I enter the palace grounds from the back, near the National Folk Museum and wander through the living quarters for the queen, the queen dowager (mother of the king), and the palace concubines.
Strolling toward the front of the palace, I next cross the king's astronomical observatory. Located near the king's sleeping quarters, the observatory allowed the king to track the movement of the heavenly bodies (important to an agricultural society) and, in the 15th century, King Sejong invented scientific devices to support the observations, including a rain gauge, sundial, water clock, and celestial globe and installed them at the observatory.

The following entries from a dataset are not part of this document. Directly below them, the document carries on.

(** * Serpens client: HTTP transport and OpenID credential session

    A shallow embedding of [connection.py] (class [SerpensConnectionManager])
    and [admin.py] (class [SerpensOpenIDConnection]).

    Python objects are records whose fields are the instance attributes;
    methods are computations in a state-and-exception monad [Py] that
    threads [self] and the [World].  The [World] holds what is shared or
    external: the store of header dictionaries (dictionaries are
    references in Python, so two instances may alias one mapping), the
    wall clock read by [datetime.now()], and the trace of calls made to
    the token endpoint and to the network.

    The token endpoint client ([serpens_openid.py]) and the network are
    the environment: an [Env] answers every call from the history of
    calls.  Time passes in external calls only.  Not modelled: the retry
    adapters and proxies mounted on the [requests] session, [__del__],
    and the range limits of [datetime] and [timedelta]. *)

From Stdlib Require Import ZArith QArith Floats Lia.
From stdpp Require Import base option list gmap strings.

Local Open Scope string_scope.
Local Open Scope list_scope.
Local Open Scope Z_scope.

(** ** Python values, exceptions and results *)

(** Scalar values found in a token dictionary or carried by a request. *)
Inductive pyval :=
| PyNone
| PyInt (z : Z)
| PyFloat (x : float)
| PyStr (s : string).

Abbreviation pydict := (gmap string pyval).
Abbreviation headers_dict := (gmap string string).

(** Modelled from the spec: [exceptions.py] is not part of the sources;
    [SerpensPostError] is the structured token-endpoint error of the
    TokenService contract, with the two attributes [response_code] and
    [response_body] that [refresh_token] reads.  The other constructors
    are the built-in exceptions the modelled statements can raise. *)
Inductive exn :=
| AttributeError (attr : string)
| KeyError (key : string)
| TypeError (msg : string)
| ValueError (msg : string)
| OverflowError (msg : string)
| SerpensPostError (response_code : Z) (response_body : string)
| RequestException (kind : string)
| OtherException (name : string)
| KeyboardInterrupt.

(** [except Exception] catches every class but the ones deriving from
    [BaseException] directly. *)
Definition is_Exception (e : exn) : bool :=
  match e with
  | KeyboardInterrupt => false
  | _ => true
  end.

Definition is_SerpensPostError (e : exn) : bool :=
  match e with
  | SerpensPostError _ _ => true
  | _ => false
  end.

Inductive result (A : Type) :=
| Returns (a : A)
| Raises (e : exn).
Arguments Returns {A} a.
Arguments Raises {A} e.

(** Truth value of an optional string ([None] and [""] are false). *)
Definition truthy (o : option string) : bool :=
  match o with
  | Some (String _ _) => true
  | _ => false
  end.

(** Truth value of an optional dictionary ([None] and [{}] are false). *)
Definition truthy_dict (o : option pydict) : bool :=
  match o with
  | Some d => negb (bool_decide (d = ∅))
  | None => false
  end.

(** [needle in haystack] on byte strings. *)
Fixpoint contains (needle haystack : string) : bool :=
  String.prefix needle haystack ||
  match haystack with
  | EmptyString => false
  | String _ rest => contains needle rest
  end.

(** ** Requests, responses and the environment *)

(** The [data] argument of POST, PUT and DELETE. *)
Inductive pydata :=
| DataNone
| DataStr (s : string)
| DataDict (kv : list (string * string)).

Definition truthy_data (d : pydata) : bool :=
  match d with
  | DataNone => false
  | DataStr s => truthy (Some s)
  | DataDict kv => match kv with [] => false | _ => true end
  end.

(** What a verb hands to [requests]: the method, the joined URL, the
    keyword arguments, and a reading of [self.headers], [self.timeout]
    and [self.verify] at the time of the call. *)
Record Request := {
  rq_method : string;
  rq_url : string;
  rq_params : list (string * string);
  rq_data : option pydata;
  rq_headers : headers_dict;
  rq_timeout : Z;
  rq_verify : bool
}.

Record Response := {
  status_code : Z;
  resp_headers : list (string * string);
  content : string
}.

Near the observatory, the living quarters of the king also contained halls for work, study, and discussion of state affairs with staff and subjects.
Living quarters of the king
Approaching the impressive main gate, I look back at the incredible architecture of the entrance courtyard and formal buildings surrounding it.
As I reach the main gate, I hear music and realize that I am arriving just in time to see the changing of the guard. The gate guards were established in the 15th century to guard the gates of the palace and manage the gate passes, signs, and keys.
Changing of the guard
After the change of the guard, guards are available for pictures at the gate with a stern reminder to not touch the guards!
Standing guard outside the main gate
Departing the palace, I look back at this fabulous complex, with the mountains in the distance and modern Seoul just outside.